As for Ghuggi, the workers said he too had not attended the meeting. Also, they argued that he might be a good comedian but he was not the seasoned politician the party needed.
Samar Bir Singh also faced protests from AAP workers in Fazilka who wanted the ticket to go to a local person. Samar is from a village nearby. Ahbab Grewal's name was also opposed by party workers.
Meanwhile, former bureaucrat Hardip Singh Kingra resigned from the party Wednesday after he was denied a ticket from Faridkot. The former chairman of the National Scheduled Caste Finance and Development Corporation had joined AAP in 2013 and was the party's spokesperson and head of its finance committee. He was one of five people who were considered for a ticket from Faridkot.
Going on attack after his resignation, Kingra said AAP had "degraded" and become worse than the traditional parties. He said the "Delhi AAP team" led by Durgesh Pathak had "destroyed the party in Punjab and made sycophancy a norm".
AAP's Punjab in-charge Sanjay Singh did not respond to Kingra's allegations. He said, "I think it's better to utilise my time in working for the betterment of Punjab."
Reportedly, AAP's volunteers had suggested nearly 500 names of prospective candidates for 26 assembly seats to the party's campaign committee, which in turn passed the list on to the screening committee. The latter shortlisted about 130 names and sent them to the political affairs committee headed by AAP's national convener and Delhi Chief Minister Arvind Kejriwal. Before leaving for a 12-day "Vipassana break" in Dharamshala, along with Durgesh Pathak, Kejriwal is said to have cleared 23 names, of which 19 have been announced.
The party's list of candidates had been hanging fire since February, with the leadership postponing its release on one ground or the other. It was Kingra's resignation, it's said, that eventually forced the party's hand.
AAP is facing a peculiar problem in Punjab, where a groundswell of support for it is quite visible. The party has enough volunteers, but lacks known faces that can contest the election. This is one of the reasons the party has refused to project a chief ministerial candidate. It has remained practically faceless in the state and all most of its campaigns have been highly localised. The AAP leadership has been saying that if it wins the chief minister will be someone from Punjab, but hasn't clarified whether he or she will be a Sikh or not - an important issue in the Sikh-majority state.

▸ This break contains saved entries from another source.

Lemma request_of p r l : In p ps -> p = PBuilt r l -> In r reqs.
Proof. intros H ->. apply in_requests. by exists l. Qed.
Lemma used_hops : Permutation (map bf_DstIP (df_used d)) (map fst (map_to_list (Sessions plan))).
Proof.
  rewrite <- (shuffle_perm 0 _ (map_to_list (Sessions plan))). unfold df_used. rewrite map_map.
  enough (map (fun x => bf_DstIP (snd x)) (df_hops d) = map fst (shuffle 0 (map_to_list (Sessions plan)))) as -> by done.
  assert (forall s, In s (shuffle 0 (map_to_list (Sessions plan))) -> Sessions plan !! fst s = Some (snd s)) as HS.
  { intros [hop t] Hin%list_elem_of_In. rewrite (shuffle_perm 0) in Hin. by apply elem_of_map_to_list in Hin. }
  pose proof (dr_hops _ _ _ _ _ _ _ _ _ _ D) as HF. revert HF HS. generalize (df_hops d) as xs. generalize (shuffle 0 (map_to_list (Sessions plan))) as l.
  intros l xs HF. induction HF as [|s x l xs [HK _] _ IH]; intros HS; [done|]. cbn [map].
  rewrite IH by (intros; apply HS; by right). by destruct (step_serves D _ _ _ _ (HS s (or_introl eq_refl)) HK) as [-> _].
Qed.
Lemma used_lookup b : In b (df_used d) -> fold_left put_session (df_used d) (df_byHop d) !! bf_DstIP b = Some b.
Proof.
  assert (NoDup (map bf_DstIP (df_used d))) as HN by (rewrite used_hops; apply NoDup_fst_map_to_list).
  revert HN. generalize (df_byHop d) as m. induction (df_used d) as [|x l IH]; intros m HN Hb; [done|]. cbn [fold_left map] in *.
  inversion HN as [|?? HX HN']; subst. destruct Hb as [<-|Hb]; [|by apply IH].
  destruct (fold_left put_session l (put_session m x) !! bf_DstIP x) as [b|] eqn:E.
  - apply lookup_puts in E as [[H1 H2]|[H1 _]]; [|unfold put_session in H1; by rewrite lookup_insert_eq in H1].
    destruct HX. rewrite <- H2. apply list_elem_of_In. by apply in_map.
  - exfalso. revert E. assert (is_Some (put_session m x !! bf_DstIP x)) as HI by (unfold put_session; by rewrite lookup_insert_eq).
    revert HI. clear. generalize (put_session m x) as m'. generalize (bf_DstIP x) as k. intros k. induction l as [|y l IH]; intros m' HI; cbn [fold_left].
    + by destruct HI as [z ->].
    + apply IH. unfold put_session. destruct (decide (bf_DstIP y = k)) as [<-|]; [by rewrite lookup_insert_eq|by rewrite lookup_insert_ne].
Qed.
Lemma used_shown b : In b (df_used d) -> In b sessions \/ In (UpdateTimers b) reqs \/ In (CreateBFD b) reqs.
Proof.
  unfold df_used. intros ([qs b'] & <- & Hin)%in_map_iff. cbn [snd]. destruct (in_hops D _ _ Hin) as (hop & t & Ht & HK & _). cbn [fst snd] in HK.
  inversion HK; subst.
  - do 2 right. eapply request_of; [|reflexivity]. eapply (hop_piece (lr := lr)); [exact Hin|right; by left].
  - left. by destruct (adopted D _ _ HO).
  - right. left. eapply request_of; [|reflexivity]. eapply (hop_piece (lr := lr)); [exact Hin|do 2 right; by left].
Qed.
Lemma obsolete_gone b : In b sessions -> session_owned owner b = true -> In (bf_UUID b) (map bf_UUID (df_used d)) \/ In (DeleteBFD b) reqs.
Proof.
  intros [k Hk]%list_elem_of_In%list_elem_of_lookup_1 HO. destruct (Forall2_lookup_l _ _ _ _ _ (dr_obsolete _ _ _ _ _ _ _ _ _ _ D) Hk) as (qs & Hq & HZ).
  inversion HZ; subst; [left; by destruct HL as [HL|HL]; [rewrite HO in HL|]|].
  right. eapply request_of; [|reflexivity]. eapply (obsolete_piece (lr := lr)); [by eapply list_elem_of_In, list_elem_of_lookup_2|right; by left].
Qed.
Lemma made_rows : map comparable (map fst (df_created d)) = map comparable (df_missing d).
Proof. induction (dr_created _ _ _ _ _ _ _ _ _ _ D) as [|r c l cs (id & E & _) _ IH]; [done|]. cbn [map]. by rewrite IH, E. Qed.
Lemma draft_realises input : Compile input = Ok plan ->
  exists kept, realises router owner bfdPort plan current sessions kept (df_retired d) (map fst (df_created d)) (df_used d) reqs.
Proof.
  intros HC. destruct (dr_retire _ _ _ _ _ _ _ _ _ _ D) as (missing & (kept & H1 & H2 & _)%retire_spec & HP). exists kept. constructor.
  - done.
  - exists (session_of (fold_left put_session (df_used d) (df_byHop d))). split.
    + intros b Hb. unfold session_of. by rewrite (used_lookup _ Hb).
    + rewrite map_app, made_rows, <- HP, H2. apply Permutation_map. by eapply desired_intended, (dr_plan _ _ _ _ _ _ _ _ _ _ D).
  - apply used_hops.
  - intros b Hb. split; [by apply (used_serves D)|by apply used_shown].
  - apply obsolete_gone.
  - intros r ([x l] & <- & Hx)%in_map_iff. apply (request_of (created (x, l)) _ l); [|done]. unfold df_pieces. rewrite !in_app_iff.
    do 3 right. left. by apply in_map.
  - intros HN. rewrite map_map. destruct (dr_inserts _ _ _ _ _ _ _ _ _ _ D) as [[E _]|(_ & l & E)].
    + by destruct (df_created d).
    + eapply request_of; [|reflexivity]. unfold df_pieces. rewrite !in_app_iff, E. do 5 right. left. by left.
  - intros HN. destruct (dr_deletes _ _ _ _ _ _ _ _ _ _ D) as [[E _]|(_ & l & E)].
    + by destruct (df_retired d).
    + eapply request_of; [|reflexivity]. unfold df_pieces. rewrite !in_app_iff, E. do 4 right. left. by left.
Qed.
End realised.

Lemma nothing_requested h ps : (forall r l, asked h (Build r) (Ok l) -> existsb (fun o => negb (is_wait o)) l = true) ->
  built h ps -> existsb mutates (flat ps) = false -> requests ps = [].
Proof.
  intros HL HB HM. destruct (requests ps) as [|r rs] eqn:ER; [done|]. assert (In r (requests ps)) as (l & Hin)%in_requests by (rewrite ER; by left).
  pose proof (HL _ _ (HB _ _ Hin)) as (o & Ho & HW)%existsb_exists. exfalso. apply diff_true_false. rewrite <- HM. symmetry.
  apply existsb_exists. exists (Lib o). split; [|done]. unfold flat. apply in_concat. exists (map Lib l). split; [|by apply in_map].
  by apply (in_map flatten) in Hin.
Qed.
(** The pass read the rows and sessions, and the requests that realise the plan from them
    were committed in one transaction, or there were none. *)
Definition applied (h : rhistory) (router owner bfdPort : string) (plan : Plan) : Prop :=
  exists lr current sessions kept retired made used ps,
    asked h (GetLogicalRouter router) (Ok lr) /\ asked h FindBFD (Ok sessions) /\
    match lr with None => current = [] /\ Routes plan = [] | Some _ => asked h (ListRoutes router None) (Ok current) end /\
    realises router owner bfdPort plan current sessions kept retired made used (requests ps) /\ built h ps /\
    (asked h (Transact (flat ps)) (Ok tt) \/ requests ps = []).
(** Every request the library builds has an operation that is no wait. *)
Definition library_writes (h : rhistory) : Prop :=
  forall r l, asked h (Build r) (Ok l) -> existsb (fun o => negb (is_wait o)) l = true.
Lemma settled_applied router owner bfdPort input plan h : library_writes h -> Compile input = Ok plan ->
  settled router owner bfdPort plan h -> applied h router owner bfdPort plan.
Proof.
  intros HL HC (lr & current & sessions & ar & ap & d & RD & HE).
  destruct (draft_realises (lr := lr) (rd_drafted _ _ _ _ _ _ _ _ _ _ _ RD) _ HC) as (kept & HR).
  destruct RD. exists lr, current, sessions, kept, (df_retired d), (map fst (df_created d)), (df_used d), (df_pieces lr d). split_and!; try done.
  destruct HE as [HE|HE]; [by left|right]. by eapply nothing_requested.
Qed.
Lemma routes_settled_extends router owner bfdPort plan h h' : extends h h' -> settled router owner bfdPort plan h -> settled router owner bfdPort plan h'.
Proof.
  intros HE (lr & current & sessions & ar & ap & d & RD & HO). exists lr, current, sessions, ar, ap, d.
  split; [by eapply reading_extends|]. destruct HO as [HO|HO]; [left|by right]. eapply asked_extends; [exact HE|exact HO].
Qed.
(** C21: When a pass over a compiled plan succeeds, its one transaction was committed or it
    had nothing to request, and the requests realise the plan: each row read of this owner
    is kept or removed, the rows kept and created are, up to their names, exactly one
    discard guard for each destination and both halves over every next hop with that
    hop's session, the sessions used are exactly one for each hop with its timers, and
    every other session of this owner is removed. *)
Theorem transactions_realise_the_plan router owner bfdPort input plan h :
  library_writes h -> Compile input = Ok plan -> exec (ReconcileDestinationRoutes router owner bfdPort plan) h (Ret (Ok tt)) ->
  applied h router owner bfdPort plan.
Proof.
  intros HL HC HX. eapply settled_applied; [done..|].
  by apply (okp_exec (fun _ _ => True) _ _ (fun h' _ => settled router owner bfdPort plan h')) in HX; [|by apply okp_reconcile_routes].
Qed.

In any case, AAP has rolled the dice by declaring some of its candidature nearly six months ahead of the election. It remains to to be seen how the other key players in the state, the Congress and the Shiromani Akali Dal, respond.
SAD chief Sukhbir Badal has claimed the advance declaration of tickets by AAP would not make the "slightest difference" to the SAD-BJP combine, it would only bring to fore the internal factionalism in AAP. He claimed AAP's leaders are "openly alleging bias and dictatorial methods in the distribution of tickets", which makes it clear that only those people matter in AAP who pander to every whim and fancy of Kejriwal.
He also alleged that AAP was giving away tickets for Rs 1 crore each, and claimed this had been revealed by "none other than its own party workers".